Rai was blowing maximum sustained winds of 195 kilometers (120 miles) per hour when it made landfall on the southern island of Siargao at 1:30 p.m. (05:30 GMT), the state weather forecaster said.
It is the most violent storm to hit the disaster-prone country this year, AFP said.
“This monster storm is frightening and threatens to hit coastal communities like a freight train,” said Alberto Bocanegra, head of the International Federation of Red Cross and Red Crescent Societies in the Philippines.
“We are very concerned that climate change is making typhoons more fierce and unpredictable.”
The meteorological office warned that “very destructive” winds could cause “heavy to very extensive damage to structures and vegetation,” as well as widespread flooding and rain-induced landslides.
More than 90,000 people sought emergency shelter as the storm swept across the Pacific Ocean, relief agencies said.
Evacuations were still underway in areas in the path of the typhoon.
Among the evacuees were domestic tourists visiting the country’s famous beaches and dive sites before Christmas.
Foreign travelers are still banned from entering the Philippines under Covid-19 restrictions.
Verified video shot by tourists in Siargao showed trees swaying violently as people awaited the full impact of the typhoon.
In the town of Dapa, families slept on the floor of a sports complex transformed into a temporary evacuation center.

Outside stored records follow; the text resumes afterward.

(** A function type whose parameter is of type 0. *)
Definition zero_typed : list Z := sample_header ++ [1; 5; 1; 0x60; 1; 0; 0].
(** A table of at least 2^31 elements. *)
Definition long_table : list Z := sample_header ++ [4; 8; 1; 0x70; 0; 0x80; 0x80; 0x80; 0x80; 0x08].
(** A memory of 65536 pages. *)
Definition full_memory : list Z := sample_header ++ [5; 5; 1; 0; 0x80; 0x80; 0x04].
(** Two exports of one name, whose second character is 0. *)
Definition twice_exported : list Z :=
  sample_header ++ [6; 6; 1; 0x7f; 0; 0x41; 42; 0x0b] ++ [7; 13; 2; 3; 0x61; 0; 0x62; 3; 0; 3; 0x61; 0; 0x62; 3; 0].
(** A function of 32768 locals of eight bytes. *)
Definition many_locals : list Z :=
  sample_header ++ [1; 4; 1; 0x60; 0; 0] ++ [3; 2; 1; 0] ++ [10; 8; 1; 6; 1; 0x80; 0x80; 2; 0x7e; 0x0b].


(** A custom section with an empty name, and a function with a group of no locals: both
    are valid. *)
Definition nameless_section : list Z := sample_header ++ [0; 1; 0].
Definition empty_group : list Z :=
  sample_header ++ [1; 4; 1; 0x60; 0; 0] ++ [3; 2; 1; 0] ++ [10; 6; 1; 4; 1; 0; 0x7f; 0x0b].

Definition refusal (bs : list Z) : option string :=
  match load_sample bs with Ok None l => l_error l | _ => None end.

(** What the loader refuses, with its message: bytes that are no module or of
    another version, an unknown section, a section out of order or longer than the
    binary, functions without code, bytes behind a section; and two valid modules. *)
Example refused_modules :
  refusal [0; 0x61; 0x73; 0x6e; 1; 0; 0; 0] = Some "WASM module load failed: magic header not detected"%string
  ∧ refusal [0; 0x61; 0x73; 0x6d; 2; 0; 0; 0] = Some "WASM module load failed: unknown binary version"%string
  ∧ refusal (sample_header ++ [12; 0]) = Some "WASM module load failed: invalid section id"%string
  ∧ refusal (sample_header ++ [3; 1; 0; 1; 1; 0]) = Some "WASM module load failed: junk after last section"%string
  ∧ refusal (sample_header ++ [1; 2; 0]) = Some "WASM module load failed: unexpected end"%string
  ∧ refusal (sample_header ++ [1; 4; 1; 0x60; 0; 0] ++ [3; 2; 1; 0])
    = Some "WASM module load failed: function and code section have inconsistent lengths or unexpected end"%string
  ∧ refusal (sample_header ++ [1; 2; 0; 0]) = Some "WASM module load failed: section size mismatch"%string
  ∧ refusal nameless_section = Some "WASM module load failed: unexpected end"%string
  ∧ refusal empty_group = Some "WASM module load failed: invalid local count"%string.
Proof. by vm_compute. Qed.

– ‘Splint for strong winds’ –
Dozens of flights have been canceled and dozens of ports temporarily closed as the meteorological office warned that storm surges several meters high could cause “life-threatening flooding” in low-lying coastal areas.
Meteorologist Christopher Perez said the winds could “knock down utility poles and trees” and damage homes made of lightweight materials.
“Be prepared for heavy rains, be prepared for strong winds too,” Perez said in a briefing.
Rai, locally named “Odette”, hits the Philippines at the end of the typhoon season, with most cyclones developing between July and October.
It is the second super typhoon to threaten the country since September when Chanthu grazed the northeastern tip of the main island of Luzon.
Scientists have long warned that typhoons are getting stronger and growing faster, as the world warms due to human-caused climate change.
A super typhoon is also known as a category five hurricane in the United States.
Earth tends to experience about five storms of this power per year.
The Rai is expected to weaken slightly as it passes through the Visayas region and the islands of Mindanao and Palawan, before emerging over the South China Sea on Saturday and heading towards Vietnam.
The Philippines, ranked among the most vulnerable countries in the world to the impacts of climate change, is hit on average by 20 storms and typhoons each year, which typically wipe out crops, homes and infrastructure in already impoverished areas.